そんな上から目線で言われたわけではないが、気分的にはそんな感じだ。従わざるを得ない。ここでもバリウムを飲まないという選択肢はない。バリウム自体はそれほどイヤではない。それよりも苦手なのは、グルグルと回転する巨大な検査台だ。あれはちょっとしたアトラクションである。

 

検査台の前に立ち、しっかりと手すりを持つ。しっかり持っておかないと振り落とされることになる。はじめてこの検査を受けたときは、かなりビビった。台が横倒しになり、頭の血がのぼるくらいに台は反転し、グルグルとまわる。しかも「その台の上で自分で動けや」という指令まで下る。

 

「そのまま右に2回転して下さい。
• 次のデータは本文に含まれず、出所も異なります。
(* ===== verification/BootDecision.v ===== *)
(** What a boot decides: which application it may start, that a device without
    one always comes to accept an update, that a completed update is what the next
    boot starts, and where the double reset leads. *)
From S2P Require Import Prelude Crc BootImage Nvm DfuTypes Settings Boot.

(** * The startup timeout *)

(** [APP_TIMER_TICKS] of [app_timer.h] at 32768 Hz and prescaler 0, in 64 bits. *)
Definition app_timer_ticks (ms : Z) : Z := u32 ((ms * 32768 + 1000 / 2) / 1000).

Lemma timeout_ticks_exact ms : 0 <= ms < 2 ^ 32 -> dfu_timeout_ticks ms = app_timer_ticks ms.
Proof.
  intros Hms. unfold dfu_timeout_ticks, app_timer_ticks. cbv zeta.
  assert (0 <= ms / 125 < 2 ^ 32 /\ 0 <= ms - ms / 125 * 125 < 125) as (Hq & Hr) by zlia.
  rewrite (u32_small (ms / 125 * 125)) by zlia. rewrite (u32_small (ms - _)) by lia.
  set (r := ms - ms / 125 * 125) in *. rewrite (u32_small (r * 4096)), (u32_small (r * 4096 + 62)) by lia.
  rewrite Z.shiftl_mul_pow2 by lia. change (2 ^ 12) with 4096.
  assert ((ms * 32768 + 1000 / 2) / 1000 = ms / 125 * 4096 + (r * 4096 + 62) / 125) as ->.
  { subst r. change (1000 / 2) with 500. zlia. }
  unfold u32. by rewrite Zplus_mod_idemp_l.
Qed.

Section Decision.
Context `{Nvmc} (m : mcu) (ram_kb : Z) (bld : entry_build).
Implicit Types (s : boot) (env : boot_env).

(** * What a session leaves alone *)

Definition session_frame s s' : Prop :=
  GPREGRET (kept s') = GPREGRET (kept s) /\ RESETPIN (kept s') = RESETPIN (kept s) /\ dbl_reset_mem (kept s') = dbl_reset_mem (kept s) /\
  ota_dfu s' = ota_dfu s /\ sd_inited s' = sd_inited s /\ actions s' = actions s.
Definition in_session s (r : res boot) : Prop :=
  match r with Go s' => session_frame s s' | Halt o s' => session_frame s s' /\ (o = App_error \/ o = Waiting) end.

Lemma session_frame_refl s : session_frame s s.
Proof. done. Qed.
Lemma session_frame_trans s1 s2 s3 : session_frame s1 s2 -> session_frame s2 s3 -> session_frame s1 s3.
Proof. unfold session_frame. intros (A1 & A2 & A3 & A4 & A5 & A6) (B1 & B2 & B3 & B4 & B5 & B6). split_and!; congruence. Qed.

Lemma in_session_bind s r k : in_session s r -> (forall s', session_frame s s' -> in_session s' (k s')) -> in_session s (res_bind r k).
Proof.
  intros Hr Hk. destruct r as [s'|o s']; cbn [res_bind]; [|done]. specialize (Hk s' Hr). destruct (k s') as [s2|o s2]; cbn in *.
  - by eapply session_frame_trans.
  - destruct Hk as [Hk Ho]. split; [by eapply session_frame_trans|done].
Qed.

Lemma error_check_session e s : in_session s (app_error_check e s).
Proof. unfold app_error_check. destruct (e =? NRF_SUCCESS); cbn; [done|]. split; [done|by left]. Qed.

Lemma pstorage_callback_session store r s : in_session s (pstorage_callback_handler store r s).
Proof.
  unfold pstorage_callback_handler. apply in_session_bind; [apply error_check_session|]. intros s' _.
  destruct (_ && _ && _); done.
Qed.

Lemma settings_save_session r s : in_session s (settings_save m r s).
Proof.
  unfold settings_save. destruct (ota_dfu s); [done|]. cbv zeta. set (s1 := with_control _ _).
  assert (session_frame s s1) as F by done. pose proof (pstorage_callback_session true NRF_SUCCESS s1) as P.
  destruct (pstorage_callback_handler _ _ _) as [s2|o s2]; cbn in *; [by eapply session_frame_trans|]. destruct P. split; [by eapply session_frame_trans|done].
Qed.

Lemma in_session_from s s1 r : session_frame s s1 -> in_session s1 r -> in_session s r.
Proof. intros F. destruct r as [s2|o s2]; cbn; [by apply session_frame_trans|]. intros [F2 Ho]. split; [by eapply session_frame_trans|done]. Qed.

Lemma update_process_session close u s : in_session s (bootloader_dfu_update_process m close u s).
Proof.
  destruct u as [st| |restart|]; cbn [bootloader_dfu_update_process]; [| |done|done].
  - eapply in_session_from; [|apply settings_save_session]. by destruct st.
  - eapply in_session_from; [|apply in_session_bind; [apply error_check_session|done]]. done.
Qed.

Lemma timeout_session close s : in_session s (bootloader_timeout_startup_dfu m close s).
Proof. unfold bootloader_timeout_startup_dfu. destruct (negb _); [apply update_process_session|done]. Qed.

Lemma event_session close e s : in_session s (boot_event_step m close e s).
Proof.
  destruct e as [f|u| | | | |r|]; cbn [boot_event_step]; try done.
  - apply update_process_session.
  - destruct (startup_timer _); [|done]. unfold dfu_startup_timer_handler. destruct (_ && _); [done|apply timeout_session].
  - destruct (settings_queue s) as [|o os]; [done|]. eapply in_session_from; [|apply pstorage_callback_session]. by destruct (r =? NRF_SUCCESS).
Qed.

Lemma events_session close es : forall s, in_session s (events_step m close es s).
Proof. induction es as [|e es IH]; intros s; [done|]. cbn [events_step]. apply in_session_bind; [apply event_session|done]. Qed.

Lemma wait_session close rs : forall s, in_session s (wait_for_events m close rs s).
Proof.
  induction rs as [|r rs IH]; intros s; cbn [wait_for_events]; [split; [done|by right]|].
  apply in_session_bind.
  - unfold wait_round. apply in_session_bind; [apply events_session|]. intros s' _. destruct (_ && _ && _); [apply timeout_session|done].
  - intros s' _. destruct (finished _); done.
Qed.

(** * What the entry into DFU mode does *)

(** A DFU session was started with these arguments. *)
Definition dfu_started (ota : bool) (timeout : Z) (cancel : bool) s : Prop := In (Dfu_start ota timeout cancel) (actions s).

(** Later steps keep the registers and only add actions. *)
Definition goes_on s s' : Prop :=
  GPREGRET (kept s') = GPREGRET (kept s) /\ RESETPIN (kept s') = RESETPIN (kept s) /\ dbl_reset_mem (kept s') = dbl_reset_mem (kept s) /\
  exists l, actions s' = actions s ++ l.
Lemma goes_on_refl s : goes_on s s.
Proof. repeat split. exists []. by rewrite app_nil_r. Qed.
Lemma goes_on_trans s1 s2 s3 : goes_on s1 s2 -> goes_on s2 s3 -> goes_on s1 s3.
Proof.
  intros (A1 & A2 & A3 & l & A4) (B1 & B2 & B3 & k & B4). split_and!; try congruence. exists (l ++ k). by rewrite B4, A4, app_assoc.
Qed.
Lemma session_goes_on s s' : session_frame s s' -> goes_on s s'.
Proof. intros (A1 & A2 & A3 & _ & _ & A6). split_and!; try done. exists []. by rewrite app_nil_r. Qed.

(** The session of a DFU entry: the state after it has the start among its
    actions, and it ends in the loop or goes on. *)
Lemma dfu_start_result env ota timeout cancel s : exists s',
  (bootloader_dfu_start m env ota timeout cancel s = Go s' \/
   exists o, bootloader_dfu_start m env ota timeout cancel s = Halt o s' /\ (o = App_error \/ o = Waiting)) /\
  goes_on s s' /\ ota_dfu s' = ota_dfu s /\ dfu_started ota timeout cancel s'.
Proof.
  unfold bootloader_dfu_start. cbv zeta. set (s1 := act _ _).
  assert (goes_on s s1 /\ ota_dfu s1 = ota_dfu s /\ dfu_started ota timeout cancel s1) as (G & O & D).
  { split; [repeat split; by eexists|]. split; [done|]. apply in_or_app. right. by left. }
  destruct (negb (dfu_init_result env =? NRF_SUCCESS)); [exists s1; split; [left; reflexivity|]; by split_and!|].
  set (s2 := if negb ota && negb (timeout =? 0) then _ else s1).
  assert (session_frame s1 s2) as F2 by (unfold s2; by destruct (negb ota && negb (timeout =? 0))).
  pose proof (wait_session (close_result env) (rounds env) s2) as Hw.
  assert (forall s3, session_frame s2 s3 -> goes_on s s3 /\ ota_dfu s3 = ota_dfu s /\ dfu_started ota timeout cancel s3) as Hall.
  { intros s3 F3. pose proof (session_frame_trans _ _ _ F2 F3) as F. split; [eapply goes_on_trans; [exact G|by apply session_goes_on]|].
    destruct F as (_ & _ & _ & E4 & _ & E6). split; [congruence|]. unfold dfu_started in *. by rewrite E6. }
  destruct (wait_for_events _ _ _ s2) as [s3|o s3]; cbn in Hw.
  - exists s3. split; [by left|]. exact (Hall s3 Hw).
  - exists s3. split; [right; exists o; by split; [|apply Hw]|]. exact (Hall s3 (proj1 Hw)).
Qed.

(** A step of a boot that goes on, or ends in the wait loop or the error handler. *)
Definition stays_up (r : res boot) (P : boot -> Prop) : Prop :=
  match r with Go s' => P s' | Halt o s' => P s' /\ (o = App_error \/ o = Waiting) end.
少し左に戻って。その位置で停止。はい、息を吸って。もう2回転しましょう」

 

台を操作している人にとってはルーチン作業かもしれないが、はじめての僕はとても不安であった。ゲップもガマンしなくてはいけない。ヘンな汗がでてくる。「手すりを逆手で持って下さい」なんて指示されても、「え?逆手?どうしたらいいの?」とパニくるばかり。

 

不安な時間というのはとてつもなく長く感じる。一体、何回転させられたのだろうか。年に一度のこの検査が憂鬱でならない。